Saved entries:
(* ===== verification/Uuid.v ===== *)
(** Identifiers: [utils/uuid].

    A [UUID] is a list of 16 bytes, a [[]byte] text a list of bytes.  Random
    bytes, the clock, the network interfaces and the hash functions are the class
    [Host]; a generator keeps the state of the world of its host. *)
From S2P Require Import Prelude GoStrings BitArray Keys.

Definition Size : nat := 16.
Abbreviation UUID := bytes.
Definition Nil_UUID : UUID := zeros Size.

Definition V1 : Z := 1.
Definition V2 : Z := 2.
Definition V3 : Z := 3.
Definition V4 : Z := 4.
Definition V5 : Z := 5.

Definition VariantNCS : Z := 0.
Definition VariantRFC4122 : Z := 1.
Definition VariantMicrosoft : Z := 2.
Definition VariantFuture : Z := 3.

Definition DomainPerson : Z := 0.
Definition DomainGroup : Z := 1.
Definition DomainOrg : Z := 2.

Definition urnPrefix : bytes := to_bytes "urn:uuid:".
Definition byteGroups : list nat := [8; 4; 4; 4; 12]%nat.

(* ------------------------------------------------------------------ *)
(** * [encoding/hex] *)

Definition hexchar (n : Z) : Z := if n <? 10 then 48 + n else 87 + n.
Definition hex_Encode (src : bytes) : bytes := flat_map (fun b => [hexchar (Z.shiftr b 4); hexchar (Z.land b 15)]) src.
Definition fromHexChar (c : Z) : option Z :=
  if (48 <=? c) && (c <=? 57) then Some (c - 48)
  else if (97 <=? c) && (c <=? 102) then Some (c - 87)
  else if (65 <=? c) && (c <=? 70) then Some (c - 55)
  else None.
Definition InvalidByteError : string := "encoding/hex: invalid byte: %#U".
(** The bytes that were decoded, and the error. *)
Fixpoint hex_Decode (src : bytes) : bytes * option string :=
  match src with
  | [] => ([], None)
  | [a] => ([], Some (if fromHexChar a then "encoding/hex: odd length hex string" else InvalidByteError))
  | a :: b :: src =>
      match fromHexChar a, fromHexChar b with
      | Some x, Some y => let '(d, e) := hex_Decode src in (Z.lor (Z.shiftl x 4) y :: d, e)
      | _, _ => ([], Some InvalidByteError)
      end
  end.
(** [hex.Decode(dst, src)]: the contents of [dst] afterwards. *)
Definition hex_into (dst src : bytes) : bytes * option string := let '(d, e) := hex_Decode src in (go_copy dst d, e).

(* ------------------------------------------------------------------ *)
(** * [uuid.go] *)

Definition byte_at (u : bytes) (i : nat) : Z := nth i u 0.

Definition UUID_Equal (u1 u2 : UUID) : bool := bool_decide (u1 = u2).
Definition UUID_Version (u : UUID) : Z := Z.shiftr (byte_at u 6) 4.
Definition UUID_Variant (u : UUID) : Z :=
  if Z.shiftr (byte_at u 8) 7 =? 0 then VariantNCS
  else if Z.shiftr (byte_at u 8) 6 =? 2 then VariantRFC4122
  else if Z.shiftr (byte_at u 8) 5 =? 6 then VariantMicrosoft
  else VariantFuture.
Definition UUID_Bytes (u : UUID) : bytes := u.
(** The buffer of 36 bytes, piece by piece. *)
Definition UUID_text (u : UUID) : bytes :=
  hex_Encode (take 4 u) ++ [45] ++ hex_Encode (take 2 (drop 4 u)) ++ [45] ++ hex_Encode (take 2 (drop 6 u)) ++ [45] ++
  hex_Encode (take 2 (drop 8 u)) ++ [45] ++ hex_Encode (drop 10 u).
Definition UUID_String (u : UUID) : string := bytes_str (UUID_text u).
Definition SetVersion (v : Z) (u : UUID) : UUID := <[6%nat := Z.lor (Z.land (byte_at u 6) 0x0f) (wrap_u8 (Z.shiftl v 4))]> u.
Definition SetVariant (v : Z) (u : UUID) : UUID :=
  let u8 := byte_at u 8 in
  <[8%nat :=
    if v =? VariantNCS then Z.lor (Z.land u8 (Z.shiftr 0xff 1)) (Z.shiftl 0 7)
    else if v =? VariantRFC4122 then Z.lor (Z.land u8 (Z.shiftr 0xff 2)) (Z.shiftl 2 6)
    else if v =? VariantMicrosoft then Z.lor (Z.land u8 (Z.shiftr 0xff 3)) (Z.shiftl 6 5)
    else Z.lor (Z.land u8 (Z.shiftr 0xff 3)) (Z.shiftl 7 5)]> u.
(** [Must(u, err)] *)
Definition Must (r : UUID * option string) : res UUID :=
  let '(u, err) := r in match err with Some e => Panic e | None => Ok u end.

(* ------------------------------------------------------------------ *)
(** * [codec.go]

    The methods write into their receiver: the results are its contents
    afterwards, also after an error, and the error. *)

Definition incorrect_length : string := "uuid: incorrect UUID length: %s".
Definition incorrect_format : string := "uuid: incorrect UUID format %s".

(** The loop over the groups: [dst] is the rest of the receiver. *)
Fixpoint decode_groups (first : bool) (groups : list nat) (dst src : bytes) : bytes * option string :=
  match groups with
  | [] => (dst, None)
  | byteGroup :: groups =>
      let src := if first then src else drop 1 src in
      let half := Nat.div2 byteGroup in
      let '(d, e) := hex_into (take half dst) (take byteGroup src) in
      match e with
      | Some e => (d ++ drop half dst, Some e)
      | None => let '(r, e) := decode_groups false groups (drop half dst) (drop byteGroup src) in (d ++ r, e)
      end
  end.
Definition decodeCanonical (u : UUID) (t : bytes) : UUID * option string :=
  if negb (byte_at t 8 =? 45) || negb (byte_at t 13 =? 45) || negb (byte_at t 18 =? 45) || negb (byte_at t 23 =? 45)
  then (u, Some incorrect_format)
  else decode_groups true byteGroups u t.
Definition decodeHashLike (u : UUID) (t : bytes) : UUID * option string := hex_into u t.
Definition decodePlain (u : UUID) (t : bytes) : UUID * option string :=
  match length t with
  | 32%nat => decodeHashLike u t
  | 36%nat => decodeCanonical u t
  | _ => (u, Some "uuid: incorrrect UUID length: %s")
  end.
Definition decodeBraced (u : UUID) (t : bytes) : UUID * option string :=
  let l := length t in
  if negb (byte_at t 0 =? 123) || negb (byte_at t (l - 1) =? 125) then (u, Some incorrect_format)
  else decodePlain u (drop 1 (take (l - 1) t)).
Definition decodeURN (u : UUID) (t : bytes) : UUID * option string :=
  if negb (bool_decide (take 9 t = urnPrefix)) then (u, Some "uuid: incorrect UUID format: %s")
  else decodePlain u (drop 9 t).
Definition UnmarshalText (u : UUID) (text : bytes) : UUID * option string :=
  match length text with
  | 32%nat => decodeHashLike u text
  | 36%nat => decodeCanonical u text
  | 38%nat => decodeBraced u text
  | 41%nat | 45%nat => decodeURN u text
  | _ => (u, Some incorrect_length)
  end.
Definition MarshalText (u : UUID) : bytes * option string := (to_bytes (UUID_String u), None).
Definition UnmarshalBinary (u : UUID) (data : bytes) : UUID * option string :=
  if negb (bool_decide (length data = Size)) then (u, Some "uuid: UUID must be exactly 16 bytes long, got %d bytes")
  else (go_copy u data, None).
Definition MarshalBinary (u : UUID) : bytes * option string := (UUID_Bytes u, None).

WORK REQUIRED: Look through the entries above for the word "half". Copy every line where it shows up.

OUTPUT OF THE EXERCISE:
      let half := Nat.div2 byteGroup in
      let '(d, e) := hex_into (take half dst) (take byteGroup src) in
      | Some e => (d ++ drop half dst, Some e)
      | None => let '(r, e) := decode_groups false groups (drop half dst) (drop byteGroup src) in (d ++ r, e)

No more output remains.